THE DATA below:
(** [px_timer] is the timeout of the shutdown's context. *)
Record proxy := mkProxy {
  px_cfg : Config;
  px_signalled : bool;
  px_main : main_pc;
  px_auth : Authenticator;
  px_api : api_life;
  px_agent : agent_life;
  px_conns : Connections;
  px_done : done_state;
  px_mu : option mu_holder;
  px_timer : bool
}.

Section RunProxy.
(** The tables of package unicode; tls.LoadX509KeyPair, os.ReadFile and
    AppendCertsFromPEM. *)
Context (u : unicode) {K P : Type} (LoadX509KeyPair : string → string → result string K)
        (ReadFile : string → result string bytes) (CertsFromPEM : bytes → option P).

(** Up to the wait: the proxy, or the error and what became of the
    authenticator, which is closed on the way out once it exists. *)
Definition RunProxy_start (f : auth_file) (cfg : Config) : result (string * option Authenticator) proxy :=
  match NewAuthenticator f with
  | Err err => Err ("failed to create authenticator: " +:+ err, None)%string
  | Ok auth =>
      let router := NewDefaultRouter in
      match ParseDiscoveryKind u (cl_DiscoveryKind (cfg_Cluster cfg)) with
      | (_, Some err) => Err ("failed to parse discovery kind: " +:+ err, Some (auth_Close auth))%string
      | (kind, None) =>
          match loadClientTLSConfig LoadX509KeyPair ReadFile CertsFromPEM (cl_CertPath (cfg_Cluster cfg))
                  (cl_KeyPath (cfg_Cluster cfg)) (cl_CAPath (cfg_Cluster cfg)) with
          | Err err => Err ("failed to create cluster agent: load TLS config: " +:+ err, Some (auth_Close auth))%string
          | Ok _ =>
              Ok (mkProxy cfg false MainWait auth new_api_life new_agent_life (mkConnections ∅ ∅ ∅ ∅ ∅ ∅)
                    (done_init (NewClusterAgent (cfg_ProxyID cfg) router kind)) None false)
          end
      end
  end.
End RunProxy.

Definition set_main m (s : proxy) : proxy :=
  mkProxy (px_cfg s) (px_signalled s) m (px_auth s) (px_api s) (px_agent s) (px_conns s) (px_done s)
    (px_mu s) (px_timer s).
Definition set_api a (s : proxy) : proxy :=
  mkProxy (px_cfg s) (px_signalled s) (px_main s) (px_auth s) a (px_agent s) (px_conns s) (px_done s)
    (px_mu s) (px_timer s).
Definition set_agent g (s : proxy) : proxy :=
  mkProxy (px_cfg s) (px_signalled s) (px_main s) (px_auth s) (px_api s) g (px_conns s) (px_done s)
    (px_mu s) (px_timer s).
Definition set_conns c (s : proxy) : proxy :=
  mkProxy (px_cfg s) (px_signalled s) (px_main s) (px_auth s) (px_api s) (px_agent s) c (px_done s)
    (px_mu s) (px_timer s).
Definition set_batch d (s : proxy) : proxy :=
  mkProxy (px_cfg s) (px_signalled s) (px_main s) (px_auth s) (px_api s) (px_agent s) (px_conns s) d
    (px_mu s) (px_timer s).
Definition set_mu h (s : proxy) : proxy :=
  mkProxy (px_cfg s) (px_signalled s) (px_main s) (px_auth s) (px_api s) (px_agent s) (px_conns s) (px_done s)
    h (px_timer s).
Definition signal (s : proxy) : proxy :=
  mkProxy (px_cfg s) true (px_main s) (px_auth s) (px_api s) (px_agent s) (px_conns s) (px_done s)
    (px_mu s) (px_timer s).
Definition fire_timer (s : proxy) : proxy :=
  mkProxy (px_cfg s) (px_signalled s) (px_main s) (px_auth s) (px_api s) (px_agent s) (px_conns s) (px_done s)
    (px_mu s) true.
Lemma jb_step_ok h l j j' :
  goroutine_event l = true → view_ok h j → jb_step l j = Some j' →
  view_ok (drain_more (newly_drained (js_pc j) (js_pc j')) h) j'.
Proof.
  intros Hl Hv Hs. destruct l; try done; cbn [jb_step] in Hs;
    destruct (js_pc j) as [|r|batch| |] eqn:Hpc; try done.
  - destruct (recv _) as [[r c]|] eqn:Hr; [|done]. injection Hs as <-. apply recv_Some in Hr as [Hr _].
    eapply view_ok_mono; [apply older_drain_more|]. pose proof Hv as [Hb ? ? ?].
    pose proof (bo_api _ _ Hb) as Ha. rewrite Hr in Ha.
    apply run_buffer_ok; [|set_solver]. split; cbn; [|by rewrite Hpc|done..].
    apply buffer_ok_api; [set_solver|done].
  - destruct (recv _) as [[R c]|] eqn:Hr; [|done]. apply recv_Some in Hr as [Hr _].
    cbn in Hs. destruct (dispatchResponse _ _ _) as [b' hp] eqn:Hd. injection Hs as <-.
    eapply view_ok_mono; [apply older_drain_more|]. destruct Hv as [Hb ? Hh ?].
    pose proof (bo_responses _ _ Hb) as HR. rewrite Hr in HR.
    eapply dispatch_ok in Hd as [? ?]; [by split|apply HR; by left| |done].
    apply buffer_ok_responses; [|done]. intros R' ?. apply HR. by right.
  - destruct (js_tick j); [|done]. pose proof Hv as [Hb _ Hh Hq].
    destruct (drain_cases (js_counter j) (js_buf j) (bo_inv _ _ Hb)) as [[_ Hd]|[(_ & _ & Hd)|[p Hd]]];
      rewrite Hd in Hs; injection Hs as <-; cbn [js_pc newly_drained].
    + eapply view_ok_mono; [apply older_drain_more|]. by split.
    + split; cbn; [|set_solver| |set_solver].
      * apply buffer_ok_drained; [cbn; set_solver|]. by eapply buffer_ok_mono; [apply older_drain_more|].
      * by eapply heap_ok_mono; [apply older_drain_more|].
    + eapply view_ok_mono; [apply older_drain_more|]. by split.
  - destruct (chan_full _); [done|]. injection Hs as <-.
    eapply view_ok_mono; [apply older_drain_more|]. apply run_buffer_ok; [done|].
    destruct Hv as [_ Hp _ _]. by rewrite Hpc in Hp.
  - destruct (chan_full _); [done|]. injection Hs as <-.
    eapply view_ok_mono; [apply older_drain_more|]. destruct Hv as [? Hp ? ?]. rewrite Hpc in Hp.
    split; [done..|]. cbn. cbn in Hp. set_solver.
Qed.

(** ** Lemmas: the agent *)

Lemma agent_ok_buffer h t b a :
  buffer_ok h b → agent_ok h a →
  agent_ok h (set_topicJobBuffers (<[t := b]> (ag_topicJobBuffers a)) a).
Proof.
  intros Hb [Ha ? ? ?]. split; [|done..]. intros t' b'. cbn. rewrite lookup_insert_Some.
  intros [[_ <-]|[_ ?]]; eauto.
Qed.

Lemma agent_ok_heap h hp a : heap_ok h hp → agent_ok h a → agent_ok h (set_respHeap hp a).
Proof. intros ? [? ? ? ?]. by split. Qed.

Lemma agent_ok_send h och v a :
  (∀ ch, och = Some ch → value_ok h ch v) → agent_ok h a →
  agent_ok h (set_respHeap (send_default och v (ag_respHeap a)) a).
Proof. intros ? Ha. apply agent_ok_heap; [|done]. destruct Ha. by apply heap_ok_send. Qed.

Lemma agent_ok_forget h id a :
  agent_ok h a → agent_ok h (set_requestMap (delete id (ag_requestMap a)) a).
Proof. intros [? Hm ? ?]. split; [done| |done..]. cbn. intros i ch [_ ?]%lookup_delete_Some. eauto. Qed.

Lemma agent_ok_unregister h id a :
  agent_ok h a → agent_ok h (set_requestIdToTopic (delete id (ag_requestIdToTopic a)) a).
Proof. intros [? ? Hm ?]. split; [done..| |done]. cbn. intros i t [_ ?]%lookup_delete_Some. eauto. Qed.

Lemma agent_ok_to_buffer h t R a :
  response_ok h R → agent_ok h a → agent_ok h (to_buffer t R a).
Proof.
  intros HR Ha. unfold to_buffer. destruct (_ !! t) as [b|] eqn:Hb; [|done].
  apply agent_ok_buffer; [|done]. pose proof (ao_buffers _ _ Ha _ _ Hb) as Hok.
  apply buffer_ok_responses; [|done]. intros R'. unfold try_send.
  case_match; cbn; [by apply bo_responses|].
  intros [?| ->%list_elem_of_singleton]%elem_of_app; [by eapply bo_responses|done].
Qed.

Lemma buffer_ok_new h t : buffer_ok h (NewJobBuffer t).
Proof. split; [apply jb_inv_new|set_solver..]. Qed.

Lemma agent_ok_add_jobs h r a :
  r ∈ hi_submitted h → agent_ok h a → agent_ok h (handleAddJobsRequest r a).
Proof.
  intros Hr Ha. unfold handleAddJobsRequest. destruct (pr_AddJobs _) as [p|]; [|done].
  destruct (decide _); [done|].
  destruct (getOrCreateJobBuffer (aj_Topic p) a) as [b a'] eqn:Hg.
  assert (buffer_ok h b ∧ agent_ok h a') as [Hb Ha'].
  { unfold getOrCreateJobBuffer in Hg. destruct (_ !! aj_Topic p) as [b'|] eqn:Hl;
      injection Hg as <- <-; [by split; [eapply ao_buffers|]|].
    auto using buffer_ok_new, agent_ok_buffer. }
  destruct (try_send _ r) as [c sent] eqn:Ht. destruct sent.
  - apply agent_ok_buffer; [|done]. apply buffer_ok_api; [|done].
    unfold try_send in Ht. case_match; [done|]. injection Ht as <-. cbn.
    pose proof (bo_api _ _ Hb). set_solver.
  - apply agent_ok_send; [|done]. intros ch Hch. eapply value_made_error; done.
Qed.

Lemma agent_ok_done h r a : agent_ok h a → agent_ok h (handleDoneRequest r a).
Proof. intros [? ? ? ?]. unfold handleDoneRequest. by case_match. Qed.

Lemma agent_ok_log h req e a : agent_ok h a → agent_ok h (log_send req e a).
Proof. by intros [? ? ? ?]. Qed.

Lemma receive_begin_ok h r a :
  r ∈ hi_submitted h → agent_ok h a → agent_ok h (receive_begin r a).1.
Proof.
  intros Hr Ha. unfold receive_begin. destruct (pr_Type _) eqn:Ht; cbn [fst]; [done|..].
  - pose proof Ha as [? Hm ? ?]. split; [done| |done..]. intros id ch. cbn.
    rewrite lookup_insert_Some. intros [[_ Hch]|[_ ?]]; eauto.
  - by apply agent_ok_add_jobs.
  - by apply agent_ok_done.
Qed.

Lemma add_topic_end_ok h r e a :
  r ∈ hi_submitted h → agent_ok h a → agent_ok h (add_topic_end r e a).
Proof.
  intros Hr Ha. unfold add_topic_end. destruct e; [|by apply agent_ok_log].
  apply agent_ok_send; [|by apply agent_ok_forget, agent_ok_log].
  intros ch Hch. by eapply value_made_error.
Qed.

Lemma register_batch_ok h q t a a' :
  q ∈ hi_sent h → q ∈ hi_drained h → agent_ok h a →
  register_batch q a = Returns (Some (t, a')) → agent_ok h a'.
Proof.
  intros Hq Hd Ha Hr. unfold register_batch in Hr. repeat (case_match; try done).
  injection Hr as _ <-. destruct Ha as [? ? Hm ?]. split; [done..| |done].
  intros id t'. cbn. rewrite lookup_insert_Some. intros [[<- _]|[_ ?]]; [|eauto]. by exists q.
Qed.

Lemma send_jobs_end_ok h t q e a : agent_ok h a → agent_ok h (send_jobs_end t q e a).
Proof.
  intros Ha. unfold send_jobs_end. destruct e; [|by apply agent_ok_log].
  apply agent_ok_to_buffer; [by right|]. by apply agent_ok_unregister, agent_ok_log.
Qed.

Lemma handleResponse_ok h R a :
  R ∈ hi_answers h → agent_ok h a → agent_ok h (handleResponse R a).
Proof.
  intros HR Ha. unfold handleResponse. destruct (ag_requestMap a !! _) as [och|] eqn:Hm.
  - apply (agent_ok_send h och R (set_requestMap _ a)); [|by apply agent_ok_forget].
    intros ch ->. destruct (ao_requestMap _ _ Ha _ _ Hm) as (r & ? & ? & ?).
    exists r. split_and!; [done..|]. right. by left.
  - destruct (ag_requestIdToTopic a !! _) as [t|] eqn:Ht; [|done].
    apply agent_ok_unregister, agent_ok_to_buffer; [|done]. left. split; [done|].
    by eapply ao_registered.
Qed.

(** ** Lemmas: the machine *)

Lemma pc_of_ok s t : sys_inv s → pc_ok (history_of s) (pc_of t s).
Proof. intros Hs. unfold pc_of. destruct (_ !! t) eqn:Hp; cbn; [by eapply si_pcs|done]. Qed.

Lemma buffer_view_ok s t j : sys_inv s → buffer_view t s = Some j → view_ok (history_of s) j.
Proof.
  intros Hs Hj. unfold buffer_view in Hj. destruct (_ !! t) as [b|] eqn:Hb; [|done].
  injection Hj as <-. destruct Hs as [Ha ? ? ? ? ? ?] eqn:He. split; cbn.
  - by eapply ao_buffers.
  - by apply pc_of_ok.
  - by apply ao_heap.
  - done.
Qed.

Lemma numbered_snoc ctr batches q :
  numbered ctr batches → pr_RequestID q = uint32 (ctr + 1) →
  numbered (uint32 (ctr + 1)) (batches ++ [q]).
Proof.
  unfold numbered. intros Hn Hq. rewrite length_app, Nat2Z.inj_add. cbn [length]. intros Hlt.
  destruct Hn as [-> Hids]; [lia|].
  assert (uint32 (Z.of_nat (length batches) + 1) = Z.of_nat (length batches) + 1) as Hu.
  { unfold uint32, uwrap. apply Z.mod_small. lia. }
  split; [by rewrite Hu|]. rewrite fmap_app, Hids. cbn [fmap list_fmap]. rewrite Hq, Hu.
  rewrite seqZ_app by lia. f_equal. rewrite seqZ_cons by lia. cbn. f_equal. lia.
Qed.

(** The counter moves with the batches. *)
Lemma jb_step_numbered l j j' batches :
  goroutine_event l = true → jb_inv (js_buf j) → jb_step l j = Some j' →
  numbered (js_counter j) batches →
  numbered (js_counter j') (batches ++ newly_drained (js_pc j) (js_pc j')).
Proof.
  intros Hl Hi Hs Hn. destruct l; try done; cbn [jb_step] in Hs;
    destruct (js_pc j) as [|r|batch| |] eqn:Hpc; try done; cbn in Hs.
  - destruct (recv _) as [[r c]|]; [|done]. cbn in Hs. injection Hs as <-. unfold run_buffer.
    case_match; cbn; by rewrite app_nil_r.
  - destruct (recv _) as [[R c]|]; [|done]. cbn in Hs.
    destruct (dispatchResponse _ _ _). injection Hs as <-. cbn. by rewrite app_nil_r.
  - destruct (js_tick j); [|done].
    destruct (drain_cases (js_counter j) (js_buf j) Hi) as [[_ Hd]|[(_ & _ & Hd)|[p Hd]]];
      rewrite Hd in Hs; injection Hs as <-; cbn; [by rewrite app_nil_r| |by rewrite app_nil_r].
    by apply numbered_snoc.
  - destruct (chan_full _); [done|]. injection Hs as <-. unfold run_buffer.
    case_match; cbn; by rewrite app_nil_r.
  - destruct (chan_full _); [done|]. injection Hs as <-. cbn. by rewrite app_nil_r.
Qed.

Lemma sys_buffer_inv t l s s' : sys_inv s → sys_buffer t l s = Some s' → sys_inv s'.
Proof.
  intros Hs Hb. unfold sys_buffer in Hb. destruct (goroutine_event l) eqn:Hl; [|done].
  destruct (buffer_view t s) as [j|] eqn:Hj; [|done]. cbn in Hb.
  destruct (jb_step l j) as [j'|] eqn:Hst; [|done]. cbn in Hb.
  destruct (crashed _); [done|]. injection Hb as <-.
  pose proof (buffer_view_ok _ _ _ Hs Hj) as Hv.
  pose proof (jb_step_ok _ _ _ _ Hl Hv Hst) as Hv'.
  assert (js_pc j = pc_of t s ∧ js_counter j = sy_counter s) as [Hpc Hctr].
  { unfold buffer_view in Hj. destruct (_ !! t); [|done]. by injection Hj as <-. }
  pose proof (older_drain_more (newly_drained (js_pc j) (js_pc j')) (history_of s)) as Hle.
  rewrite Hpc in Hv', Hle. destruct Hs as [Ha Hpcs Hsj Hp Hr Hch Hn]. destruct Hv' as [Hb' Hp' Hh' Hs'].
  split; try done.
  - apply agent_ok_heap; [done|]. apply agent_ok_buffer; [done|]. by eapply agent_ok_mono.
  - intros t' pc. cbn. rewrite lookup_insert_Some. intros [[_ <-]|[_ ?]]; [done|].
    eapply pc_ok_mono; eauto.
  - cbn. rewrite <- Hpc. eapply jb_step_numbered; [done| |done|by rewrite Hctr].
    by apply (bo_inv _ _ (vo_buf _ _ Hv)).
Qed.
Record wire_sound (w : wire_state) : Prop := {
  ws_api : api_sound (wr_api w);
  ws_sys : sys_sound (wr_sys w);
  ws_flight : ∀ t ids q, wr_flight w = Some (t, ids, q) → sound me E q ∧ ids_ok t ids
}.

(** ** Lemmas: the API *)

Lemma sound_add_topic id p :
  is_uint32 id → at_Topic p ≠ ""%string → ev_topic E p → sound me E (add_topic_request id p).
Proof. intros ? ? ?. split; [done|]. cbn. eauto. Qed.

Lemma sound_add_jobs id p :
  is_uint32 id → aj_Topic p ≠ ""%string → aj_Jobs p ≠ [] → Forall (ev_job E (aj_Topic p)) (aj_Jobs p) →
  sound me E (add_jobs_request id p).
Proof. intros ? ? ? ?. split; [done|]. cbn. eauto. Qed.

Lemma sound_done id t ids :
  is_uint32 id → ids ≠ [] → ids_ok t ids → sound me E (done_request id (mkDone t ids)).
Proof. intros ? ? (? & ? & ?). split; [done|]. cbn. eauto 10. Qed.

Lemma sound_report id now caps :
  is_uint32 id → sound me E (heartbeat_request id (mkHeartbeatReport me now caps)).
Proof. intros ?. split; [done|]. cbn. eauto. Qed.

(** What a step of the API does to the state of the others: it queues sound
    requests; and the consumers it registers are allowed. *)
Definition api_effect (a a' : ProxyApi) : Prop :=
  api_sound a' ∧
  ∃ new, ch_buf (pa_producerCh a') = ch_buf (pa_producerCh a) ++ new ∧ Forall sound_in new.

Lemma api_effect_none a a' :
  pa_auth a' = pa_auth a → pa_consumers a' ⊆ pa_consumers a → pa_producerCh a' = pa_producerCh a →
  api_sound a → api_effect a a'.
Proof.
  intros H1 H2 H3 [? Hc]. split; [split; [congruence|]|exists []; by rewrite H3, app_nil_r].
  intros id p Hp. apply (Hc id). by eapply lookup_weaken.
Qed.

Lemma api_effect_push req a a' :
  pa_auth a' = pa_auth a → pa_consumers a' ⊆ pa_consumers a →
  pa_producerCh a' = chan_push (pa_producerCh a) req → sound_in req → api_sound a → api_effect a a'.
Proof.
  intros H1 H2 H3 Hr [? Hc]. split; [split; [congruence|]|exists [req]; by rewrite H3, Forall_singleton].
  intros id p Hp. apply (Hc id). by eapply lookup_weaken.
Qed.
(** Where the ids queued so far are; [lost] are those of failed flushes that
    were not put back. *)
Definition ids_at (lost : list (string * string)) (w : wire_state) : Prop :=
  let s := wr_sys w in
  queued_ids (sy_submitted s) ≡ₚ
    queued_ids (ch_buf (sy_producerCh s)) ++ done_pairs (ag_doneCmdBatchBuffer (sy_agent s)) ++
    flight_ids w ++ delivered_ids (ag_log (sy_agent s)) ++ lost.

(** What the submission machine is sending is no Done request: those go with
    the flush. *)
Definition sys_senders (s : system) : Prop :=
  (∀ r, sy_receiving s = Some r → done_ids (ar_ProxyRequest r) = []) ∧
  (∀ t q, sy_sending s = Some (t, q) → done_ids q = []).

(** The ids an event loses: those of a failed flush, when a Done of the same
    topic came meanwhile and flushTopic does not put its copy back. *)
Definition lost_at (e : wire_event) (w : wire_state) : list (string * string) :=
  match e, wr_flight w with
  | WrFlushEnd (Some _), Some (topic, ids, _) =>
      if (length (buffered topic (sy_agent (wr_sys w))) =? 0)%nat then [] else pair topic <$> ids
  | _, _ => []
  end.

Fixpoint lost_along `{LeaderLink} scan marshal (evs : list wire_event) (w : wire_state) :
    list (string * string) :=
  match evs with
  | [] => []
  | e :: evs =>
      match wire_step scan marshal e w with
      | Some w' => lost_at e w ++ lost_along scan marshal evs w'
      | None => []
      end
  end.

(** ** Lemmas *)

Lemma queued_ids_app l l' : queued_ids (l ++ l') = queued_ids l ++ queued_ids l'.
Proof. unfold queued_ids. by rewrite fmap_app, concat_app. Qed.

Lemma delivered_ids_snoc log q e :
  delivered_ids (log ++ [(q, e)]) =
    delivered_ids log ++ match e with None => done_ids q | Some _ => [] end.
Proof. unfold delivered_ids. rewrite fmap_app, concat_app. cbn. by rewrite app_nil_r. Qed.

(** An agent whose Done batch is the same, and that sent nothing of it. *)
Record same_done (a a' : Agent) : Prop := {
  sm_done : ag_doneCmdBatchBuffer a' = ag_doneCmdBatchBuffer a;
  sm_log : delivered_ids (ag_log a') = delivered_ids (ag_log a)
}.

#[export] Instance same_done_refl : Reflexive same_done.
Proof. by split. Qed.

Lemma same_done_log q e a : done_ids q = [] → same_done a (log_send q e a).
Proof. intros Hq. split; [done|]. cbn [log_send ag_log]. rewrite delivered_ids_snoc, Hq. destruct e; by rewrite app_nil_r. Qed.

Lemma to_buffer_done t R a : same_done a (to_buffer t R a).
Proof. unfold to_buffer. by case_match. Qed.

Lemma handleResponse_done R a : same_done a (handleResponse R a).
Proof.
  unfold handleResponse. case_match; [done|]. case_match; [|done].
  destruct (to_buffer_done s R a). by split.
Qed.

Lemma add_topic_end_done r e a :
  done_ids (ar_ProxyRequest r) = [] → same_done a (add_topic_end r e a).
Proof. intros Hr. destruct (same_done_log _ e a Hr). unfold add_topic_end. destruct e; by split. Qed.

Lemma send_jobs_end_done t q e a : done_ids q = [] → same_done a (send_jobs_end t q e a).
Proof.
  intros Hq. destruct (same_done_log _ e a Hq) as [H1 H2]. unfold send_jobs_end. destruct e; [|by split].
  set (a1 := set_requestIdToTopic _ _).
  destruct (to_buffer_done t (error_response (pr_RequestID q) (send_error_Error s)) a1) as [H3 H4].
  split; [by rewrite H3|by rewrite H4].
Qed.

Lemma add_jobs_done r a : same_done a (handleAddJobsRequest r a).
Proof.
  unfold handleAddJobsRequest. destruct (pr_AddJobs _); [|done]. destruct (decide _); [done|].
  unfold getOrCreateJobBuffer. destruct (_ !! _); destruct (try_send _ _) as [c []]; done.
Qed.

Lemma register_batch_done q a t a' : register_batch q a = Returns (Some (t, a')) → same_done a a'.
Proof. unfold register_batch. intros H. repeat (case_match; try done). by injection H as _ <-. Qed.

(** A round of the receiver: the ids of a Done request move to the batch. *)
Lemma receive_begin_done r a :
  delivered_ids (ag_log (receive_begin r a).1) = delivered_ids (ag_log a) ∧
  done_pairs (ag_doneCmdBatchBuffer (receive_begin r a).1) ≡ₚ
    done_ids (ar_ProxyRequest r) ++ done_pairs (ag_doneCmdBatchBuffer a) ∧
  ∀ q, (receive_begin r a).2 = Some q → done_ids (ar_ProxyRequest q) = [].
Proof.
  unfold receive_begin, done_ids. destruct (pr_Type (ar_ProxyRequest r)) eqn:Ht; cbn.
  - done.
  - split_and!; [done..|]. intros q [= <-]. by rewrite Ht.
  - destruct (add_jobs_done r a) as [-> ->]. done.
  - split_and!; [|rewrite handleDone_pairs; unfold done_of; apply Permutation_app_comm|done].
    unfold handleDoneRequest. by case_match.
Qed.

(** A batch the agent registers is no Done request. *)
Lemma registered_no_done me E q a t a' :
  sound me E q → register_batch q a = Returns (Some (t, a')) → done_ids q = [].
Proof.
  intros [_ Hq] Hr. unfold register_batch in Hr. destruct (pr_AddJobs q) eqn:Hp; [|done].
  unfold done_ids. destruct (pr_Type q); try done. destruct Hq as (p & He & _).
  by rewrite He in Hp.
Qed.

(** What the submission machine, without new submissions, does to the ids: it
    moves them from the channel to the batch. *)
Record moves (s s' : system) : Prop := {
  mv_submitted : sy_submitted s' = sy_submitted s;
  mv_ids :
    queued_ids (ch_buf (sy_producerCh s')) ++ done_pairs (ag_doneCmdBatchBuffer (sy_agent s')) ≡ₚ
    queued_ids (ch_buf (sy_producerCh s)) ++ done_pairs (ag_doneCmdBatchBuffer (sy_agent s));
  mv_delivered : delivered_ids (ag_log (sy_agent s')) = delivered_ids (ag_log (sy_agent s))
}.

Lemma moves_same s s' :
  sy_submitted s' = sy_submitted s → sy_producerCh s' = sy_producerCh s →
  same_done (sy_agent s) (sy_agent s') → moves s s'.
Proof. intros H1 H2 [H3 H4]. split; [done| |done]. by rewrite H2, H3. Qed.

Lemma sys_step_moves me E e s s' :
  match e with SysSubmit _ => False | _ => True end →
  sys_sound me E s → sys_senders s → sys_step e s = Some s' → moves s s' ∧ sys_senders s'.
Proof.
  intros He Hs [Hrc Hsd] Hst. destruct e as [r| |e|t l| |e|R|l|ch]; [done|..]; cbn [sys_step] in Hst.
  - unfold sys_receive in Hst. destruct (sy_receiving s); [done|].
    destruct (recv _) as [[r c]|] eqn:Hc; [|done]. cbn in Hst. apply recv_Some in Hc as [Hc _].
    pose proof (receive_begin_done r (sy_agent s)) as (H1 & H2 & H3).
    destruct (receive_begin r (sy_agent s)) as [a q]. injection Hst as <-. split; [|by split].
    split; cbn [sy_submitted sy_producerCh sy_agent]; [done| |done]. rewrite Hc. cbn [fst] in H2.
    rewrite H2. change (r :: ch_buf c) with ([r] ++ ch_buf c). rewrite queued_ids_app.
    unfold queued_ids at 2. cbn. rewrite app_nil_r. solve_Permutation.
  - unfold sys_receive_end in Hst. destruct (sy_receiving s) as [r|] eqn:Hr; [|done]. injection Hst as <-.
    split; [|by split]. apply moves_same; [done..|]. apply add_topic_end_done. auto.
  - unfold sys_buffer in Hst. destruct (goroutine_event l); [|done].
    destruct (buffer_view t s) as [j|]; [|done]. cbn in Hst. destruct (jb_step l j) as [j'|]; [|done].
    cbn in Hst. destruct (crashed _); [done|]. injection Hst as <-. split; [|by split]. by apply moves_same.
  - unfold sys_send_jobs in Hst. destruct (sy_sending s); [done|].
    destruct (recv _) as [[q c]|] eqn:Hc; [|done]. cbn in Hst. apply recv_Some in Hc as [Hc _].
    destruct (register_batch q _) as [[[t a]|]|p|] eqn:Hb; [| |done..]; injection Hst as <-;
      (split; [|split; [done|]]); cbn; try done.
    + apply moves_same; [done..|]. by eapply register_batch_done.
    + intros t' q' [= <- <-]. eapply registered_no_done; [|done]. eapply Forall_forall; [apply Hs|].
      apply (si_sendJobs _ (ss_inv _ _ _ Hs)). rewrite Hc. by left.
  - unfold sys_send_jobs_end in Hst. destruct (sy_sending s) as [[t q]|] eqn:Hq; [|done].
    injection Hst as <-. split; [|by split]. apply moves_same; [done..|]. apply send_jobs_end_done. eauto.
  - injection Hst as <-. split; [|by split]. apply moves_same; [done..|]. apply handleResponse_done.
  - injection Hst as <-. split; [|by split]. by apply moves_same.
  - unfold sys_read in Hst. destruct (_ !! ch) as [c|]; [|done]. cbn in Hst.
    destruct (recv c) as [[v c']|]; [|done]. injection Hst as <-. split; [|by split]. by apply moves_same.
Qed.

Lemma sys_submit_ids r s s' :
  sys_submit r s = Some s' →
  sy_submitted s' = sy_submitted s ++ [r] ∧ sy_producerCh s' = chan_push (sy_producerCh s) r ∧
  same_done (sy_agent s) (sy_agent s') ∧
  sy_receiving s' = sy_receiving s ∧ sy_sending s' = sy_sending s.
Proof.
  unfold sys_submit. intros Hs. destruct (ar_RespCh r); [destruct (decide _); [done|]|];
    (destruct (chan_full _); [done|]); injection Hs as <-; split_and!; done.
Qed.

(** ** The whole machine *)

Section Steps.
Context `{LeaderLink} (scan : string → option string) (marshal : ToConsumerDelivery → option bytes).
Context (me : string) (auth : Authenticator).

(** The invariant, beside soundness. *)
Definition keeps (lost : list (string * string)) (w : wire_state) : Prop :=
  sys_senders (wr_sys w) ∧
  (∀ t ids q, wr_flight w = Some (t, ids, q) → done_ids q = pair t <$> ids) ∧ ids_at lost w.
End of THE DATA.
Look through the entries above for the word "failed". Copy every line where it shows up.

  | Err err => Err ("failed to create authenticator: " +:+ err, None)%string
      | (_, Some err) => Err ("failed to parse discovery kind: " +:+ err, Some (auth_Close auth))%string
          | Err err => Err ("failed to create cluster agent: load TLS config: " +:+ err, Some (auth_Close auth))%string
(** Where the ids queued so far are; [lost] are those of failed flushes that
(** The ids an event loses: those of a failed flush, when a Done of the same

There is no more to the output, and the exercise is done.